RECORDS SUPPLIED Start Marker

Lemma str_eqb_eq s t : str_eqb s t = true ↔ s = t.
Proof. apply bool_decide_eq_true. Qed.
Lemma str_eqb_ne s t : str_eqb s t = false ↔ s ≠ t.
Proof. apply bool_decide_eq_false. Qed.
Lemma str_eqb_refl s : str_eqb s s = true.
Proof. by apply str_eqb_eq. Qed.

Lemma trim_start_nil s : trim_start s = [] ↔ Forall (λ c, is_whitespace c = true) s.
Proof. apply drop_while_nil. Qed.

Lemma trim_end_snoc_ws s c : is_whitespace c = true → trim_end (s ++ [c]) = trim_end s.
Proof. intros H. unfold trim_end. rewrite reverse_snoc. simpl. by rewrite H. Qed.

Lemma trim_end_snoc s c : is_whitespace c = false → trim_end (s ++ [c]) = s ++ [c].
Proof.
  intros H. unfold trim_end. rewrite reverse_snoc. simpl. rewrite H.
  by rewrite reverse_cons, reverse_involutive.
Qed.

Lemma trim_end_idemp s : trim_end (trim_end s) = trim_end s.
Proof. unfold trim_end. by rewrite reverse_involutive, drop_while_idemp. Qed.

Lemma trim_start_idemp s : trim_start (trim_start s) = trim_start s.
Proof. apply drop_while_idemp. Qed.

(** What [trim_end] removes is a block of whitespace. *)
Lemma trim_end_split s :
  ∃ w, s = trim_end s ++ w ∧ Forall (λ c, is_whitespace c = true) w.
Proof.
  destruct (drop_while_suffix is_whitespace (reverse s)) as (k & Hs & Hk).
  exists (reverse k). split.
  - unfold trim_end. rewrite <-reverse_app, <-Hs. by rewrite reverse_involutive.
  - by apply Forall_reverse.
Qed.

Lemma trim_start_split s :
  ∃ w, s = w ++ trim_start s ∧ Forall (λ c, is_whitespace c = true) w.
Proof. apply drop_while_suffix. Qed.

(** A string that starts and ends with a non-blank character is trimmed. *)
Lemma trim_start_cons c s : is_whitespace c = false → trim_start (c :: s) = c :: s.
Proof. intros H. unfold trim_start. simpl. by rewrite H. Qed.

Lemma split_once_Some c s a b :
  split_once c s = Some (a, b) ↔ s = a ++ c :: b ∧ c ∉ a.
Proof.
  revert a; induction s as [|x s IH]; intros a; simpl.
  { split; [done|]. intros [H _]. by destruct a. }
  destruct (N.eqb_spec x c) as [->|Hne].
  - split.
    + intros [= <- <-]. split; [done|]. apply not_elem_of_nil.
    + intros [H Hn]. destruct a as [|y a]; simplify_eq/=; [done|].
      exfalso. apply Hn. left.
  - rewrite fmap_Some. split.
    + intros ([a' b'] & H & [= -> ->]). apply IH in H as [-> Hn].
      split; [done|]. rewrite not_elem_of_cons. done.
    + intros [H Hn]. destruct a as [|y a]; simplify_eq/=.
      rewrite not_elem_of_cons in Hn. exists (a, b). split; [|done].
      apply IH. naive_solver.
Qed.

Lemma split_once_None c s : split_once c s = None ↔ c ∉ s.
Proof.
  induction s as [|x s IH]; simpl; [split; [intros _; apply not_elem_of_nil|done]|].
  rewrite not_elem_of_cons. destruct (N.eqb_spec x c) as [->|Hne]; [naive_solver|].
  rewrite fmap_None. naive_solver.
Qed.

RECORDS SUPPLIED End Marker

■ **PROBLEM DETAILS**:
Go through the data and return each line where the word "unfold" appears.

■ **RESPONSE**:
Proof. intros H. unfold trim_end. rewrite reverse_snoc. simpl. by rewrite H. Qed.
  intros H. unfold trim_end. rewrite reverse_snoc. simpl. rewrite H.
Proof. unfold trim_end. by rewrite reverse_involutive, drop_while_idemp. Qed.
  - unfold trim_end. rewrite <-reverse_app, <-Hs. by rewrite reverse_involutive.
Proof. intros H. unfold trim_start. simpl. by rewrite H. Qed.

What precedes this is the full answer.